Top of RECORD SET

(* ===== verification/Bytes.v ===== *)
(** * Integers in blocks

    A block is a list of bytes; a C [int] or [uint] inside it (through a cast
    of [buf->data] to a struct) is four bytes, least significant first. *)

From S2P Require Import Prelude.

#[local] Ltac Zify.zify_post_hook ::= Z.to_euclidean_division_equations.

Definition byte_at (d : list Z) (off : nat) : Z := default 0 (d !! off).

Definition get16 (d : list Z) (off : nat) : Z := byte_at d off + 256 * byte_at d (off + 1).

Definition get32 (d : list Z) (off : nat) : Z :=
  get16 d off + 65536 * get16 d (off + 2).

Definition put16 (d : list Z) (off : nat) (v : Z) : list Z :=
  <[(off + 1)%nat := (v / 256) mod 256]> (<[off := v mod 256]> d).

Definition put32 (d : list Z) (off : nat) (v : Z) : list Z :=
  put16 (put16 d off v) (off + 2) (v / 65536).

Lemma length_put16 d off v : length (put16 d off v) = length d.
Proof. unfold put16. by rewrite !length_insert. Qed.

Lemma length_put32 d off v : length (put32 d off v) = length d.
Proof. unfold put32. by rewrite !length_put16. Qed.

Lemma byte_insert_eq d off v : (off < length d)%nat -> byte_at (<[off := v]> d) off = v.
Proof. intros. unfold byte_at. by rewrite list_lookup_insert_eq. Qed.

Lemma byte_insert_ne d off off' v : off <> off' -> byte_at (<[off := v]> d) off' = byte_at d off'.
Proof. intros. unfold byte_at. by rewrite list_lookup_insert_ne. Qed.

Lemma get16_put16_eq d off v :
  (off + 1 < length d)%nat -> get16 (put16 d off v) off = u16 v.
Proof.
  intros H. unfold get16, put16, u16.
  rewrite (byte_insert_ne _ (off + 1)), byte_insert_eq, byte_insert_eq by (rewrite ?length_insert; lia).
  lia.
Qed.

Lemma get16_put16_ne d off off' v :
  (off + 2 <= off' \/ off' + 2 <= off)%nat -> get16 (put16 d off v) off' = get16 d off'.
Proof. intros H. unfold get16, put16. by rewrite !byte_insert_ne by lia. Qed.

Lemma get32_put32_eq d off v :
  (off + 3 < length d)%nat -> get32 (put32 d off v) off = u32 v.
Proof.
  intros H. unfold get32, put32. rewrite get16_put16_ne, !get16_put16_eq by (rewrite ?length_put16; lia).
  unfold u16, u32. lia.
Qed.

Lemma get32_put32_ne d off off' v :
  (off + 4 <= off' \/ off' + 4 <= off)%nat -> get32 (put32 d off v) off' = get32 d off'.
Proof. intros H. unfold get32, put32. by rewrite !get16_put16_ne by lia. Qed.

Lemma get16_put32_ne d off off' v :
  (off + 4 <= off' \/ off' + 2 <= off)%nat -> get16 (put32 d off v) off' = get16 d off'.
Proof. intros H. unfold put32. by rewrite !get16_put16_ne by lia. Qed.

Lemma get32_put16_ne d off off' v :
  (off + 2 <= off' \/ off' + 4 <= off)%nat -> get32 (put16 d off v) off' = get32 d off'.
Proof. intros H. unfold get32. by rewrite !get16_put16_ne by lia. Qed.

Definition bytes_ok (d : list Z) : Prop := Forall (fun b => 0 <= b < 256) d.

Lemma byte_at_range d off : bytes_ok d -> 0 <= byte_at d off < 256.
Proof.
  intros H. unfold byte_at. destruct (d !! off) as [b|] eqn:E; cbn; [|lia].
  by eapply (Forall_lookup_1 _ _ _ _ H).
Qed.

Lemma get16_range d off : bytes_ok d -> 0 <= get16 d off < 2 ^ 16.
Proof.
  intros H. unfold get16. pose proof (byte_at_range d off H).
  pose proof (byte_at_range d (off + 1) H). lia.
Qed.

Lemma get32_range d off : bytes_ok d -> 0 <= get32 d off < 2 ^ 32.
Proof.
  intros H. unfold get32. pose proof (get16_range d off H).
  pose proof (get16_range d (off + 2) H). lia.
Qed.

(** [memmove(dst, src, n)] between two blocks. *)
Definition copy_bytes (n : nat) (dst src : list Z) : list Z := take n src ++ drop n dst.

Lemma copy_bytes_all n dst src : length dst = n -> length src = n -> copy_bytes n dst src = src.
Proof. intros H1 H2. unfold copy_bytes. rewrite take_ge, drop_ge by lia. apply app_nil_r. Qed.

Lemma length_copy_bytes n dst src :
  (n <= length src)%nat -> (n <= length dst)%nat -> length (copy_bytes n dst src) = length dst.
Proof. intros. unfold copy_bytes. rewrite length_app, length_take, length_drop. lia. Qed.

#[export] Hint Rewrite length_put16 length_put32 : kernel.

Bottom of RECORD SET

TASK DIRECTIONS »
Transcribe the data above so that every line matches exactly.

OUTPUT »
(* ===== verification/Bytes.v ===== *)
(** * Integers in blocks

    A block is a list of bytes; a C [int] or [uint] inside it (through a cast
    of [buf->data] to a struct) is four bytes, least significant first. *)

From S2P Require Import Prelude.

#[local] Ltac Zify.zify_post_hook ::= Z.to_euclidean_division_equations.

Definition byte_at (d : list Z) (off : nat) : Z := default 0 (d !! off).

Definition get16 (d : list Z) (off : nat) : Z := byte_at d off + 256 * byte_at d (off + 1).

Definition get32 (d : list Z) (off : nat) : Z :=
  get16 d off + 65536 * get16 d (off + 2).

Definition put16 (d : list Z) (off : nat) (v : Z) : list Z :=
  <[(off + 1)%nat := (v / 256) mod 256]> (<[off := v mod 256]> d).

Definition put32 (d : list Z) (off : nat) (v : Z) : list Z :=
  put16 (put16 d off v) (off + 2) (v / 65536).

Lemma length_put16 d off v : length (put16 d off v) = length d.
Proof. unfold put16. by rewrite !length_insert. Qed.

Lemma length_put32 d off v : length (put32 d off v) = length d.
Proof. unfold put32. by rewrite !length_put16. Qed.

Lemma byte_insert_eq d off v : (off < length d)%nat -> byte_at (<[off := v]> d) off = v.
Proof. intros. unfold byte_at. by rewrite list_lookup_insert_eq. Qed.

Lemma byte_insert_ne d off off' v : off <> off' -> byte_at (<[off := v]> d) off' = byte_at d off'.
Proof. intros. unfold byte_at. by rewrite list_lookup_insert_ne. Qed.

Lemma get16_put16_eq d off v :
  (off + 1 < length d)%nat -> get16 (put16 d off v) off = u16 v.
Proof.
  intros H. unfold get16, put16, u16.
  rewrite (byte_insert_ne _ (off + 1)), byte_insert_eq, byte_insert_eq by (rewrite ?length_insert; lia).
  lia.
Qed.

Lemma get16_put16_ne d off off' v :
  (off + 2 <= off' \/ off' + 2 <= off)%nat -> get16 (put16 d off v) off' = get16 d off'.
Proof. intros H. unfold get16, put16. by rewrite !byte_insert_ne by lia. Qed.

Lemma get32_put32_eq d off v :
  (off + 3 < length d)%nat -> get32 (put32 d off v) off = u32 v.
Proof.
  intros H. unfold get32, put32. rewrite get16_put16_ne, !get16_put16_eq by (rewrite ?length_put16; lia).
  unfold u16, u32. lia.
Qed.

Lemma get32_put32_ne d off off' v :
  (off + 4 <= off' \/ off' + 4 <= off)%nat -> get32 (put32 d off v) off' = get32 d off'.
Proof. intros H. unfold get32, put32. by rewrite !get16_put16_ne by lia. Qed.

Lemma get16_put32_ne d off off' v :
  (off + 4 <= off' \/ off' + 2 <= off)%nat -> get16 (put32 d off v) off' = get16 d off'.
Proof. intros H. unfold put32. by rewrite !get16_put16_ne by lia. Qed.

Lemma get32_put16_ne d off off' v :
  (off + 2 <= off' \/ off' + 4 <= off)%nat -> get32 (put16 d off v) off' = get32 d off'.
Proof. intros H. unfold get32. by rewrite !get16_put16_ne by lia. Qed.

Definition bytes_ok (d : list Z) : Prop := Forall (fun b => 0 <= b < 256) d.

Lemma byte_at_range d off : bytes_ok d -> 0 <= byte_at d off < 256.
Proof.
  intros H. unfold byte_at. destruct (d !! off) as [b|] eqn:E; cbn; [|lia].
  by eapply (Forall_lookup_1 _ _ _ _ H).
Qed.

Lemma get16_range d off : bytes_ok d -> 0 <= get16 d off < 2 ^ 16.
Proof.
  intros H. unfold get16. pose proof (byte_at_range d off H).
  pose proof (byte_at_range d (off + 1) H). lia.
Qed.

Lemma get32_range d off : bytes_ok d -> 0 <= get32 d off < 2 ^ 32.
Proof.
  intros H. unfold get32. pose proof (get16_range d off H).
  pose proof (get16_range d (off + 2) H). lia.
Qed.

(** [memmove(dst, src, n)] between two blocks. *)
Definition copy_bytes (n : nat) (dst src : list Z) : list Z := take n src ++ drop n dst.

Lemma copy_bytes_all n dst src : length dst = n -> length src = n -> copy_bytes n dst src = src.
Proof. intros H1 H2. unfold copy_bytes. rewrite take_ge, drop_ge by lia. apply app_nil_r. Qed.

Lemma length_copy_bytes n dst src :
  (n <= length src)%nat -> (n <= length dst)%nat -> length (copy_bytes n dst src) = length dst.
Proof. intros. unfold copy_bytes. rewrite length_app, length_take, length_drop. lia. Qed.

#[export] Hint Rewrite length_put16 length_put32 : kernel.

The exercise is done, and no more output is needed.